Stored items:
* * * * * * * * *

(* ===== verification/BuildRun.v ===== *)
(** * The builder in the lifecycle executor

    [wirtuald/autobuild/lifecycle_executor.go] builds through
    [wirtuald/wsbuilder/wsbuilder.go].  Here the builder is made the executor's
    [WorkspaceBuilder], which discharges what the executor relies on, and the two
    are composed: a whole run keeps the builds of every workspace in order. *)

From S2P Require Import Prelude GoTime GoStrings GoEncoding Cron Tags Db DbBuild Schedule Autobuild Parameters Builder.

(** ** A build leaves the other tables *)

Section Leaves.
Context {B : Type} (f : Data -> B).

(** [m] leaves a part of the store, whatever the builder holds. *)
Definition leaves {A} (m : BM A) : Prop := forall b d, f (m b d).1.2 = f d.

Lemma leaves_ret {A} (a : A) : leaves (mret a).
Proof. done. Qed.
Lemma leaves_fail {A} e : leaves (fail e : BM A).
Proof. done. Qed.
Lemma leaves_get {A} (g : Builder -> A) : leaves (get g).
Proof. done. Qed.
Lemma leaves_set g : leaves (set g).
Proof. done. Qed.

Lemma leaves_call {A} (m : DB A) : preserves f m -> leaves (call m).
Proof. intros Hm b d. specialize (Hm d). unfold call. by destruct (m d) as [? []]. Qed.

Lemma leaves_bind {A C} (m : BM A) (k : A -> BM C) : leaves m -> (forall a, leaves (k a)) -> leaves (m ≫= k).
Proof.
  intros Hm Hk b d. specialize (Hm b d). unfold mbind, BM_bind. destruct (m b d) as [[b1 d1] [a|e]]; [|exact Hm].
  simpl in Hm. rewrite <- Hm. apply Hk.
Qed.

Lemma leaves_on_error {A} g (m : BM A) : leaves m -> leaves (on_error g m).
Proof. intros Hm b d. specialize (Hm b d). unfold on_error. by destruct (m b d) as [[? ?] []]. Qed.
Lemma leaves_on_failure {A} g (m : BM A) : leaves m -> leaves (on_failure g m).
Proof. intros Hm b d. specialize (Hm b d). unfold on_failure. by destruct (m b d) as [[? ?] []]. Qed.
Lemma leaves_unless_no_rows {A} (z : A) g m : leaves m -> leaves (unless_no_rows z g m).
Proof.
  intros Hm b d. specialize (Hm b d). unfold unless_no_rows. destruct (m b d) as [[? ?] []]; [done|by case_match].
Qed.
Lemma leaves_cached {A} field keep (m : BM A) : leaves m -> leaves (cached field keep m).
Proof.
  intros Hm. apply leaves_bind; [done|]. intros [a|]; [done|]. apply leaves_bind; [done|]. intros a. by apply leaves_bind.
Qed.
End Leaves.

* * * * * * * * *

▶ Task statement
Find the lines in the data that include "forall", then copy each of them.

▶ Reply to the task
Definition leaves {A} (m : BM A) : Prop := forall b d, f (m b d).1.2 = f d.
Lemma leaves_bind {A C} (m : BM A) (k : A -> BM C) : leaves m -> (forall a, leaves (k a)) -> leaves (m ≫= k).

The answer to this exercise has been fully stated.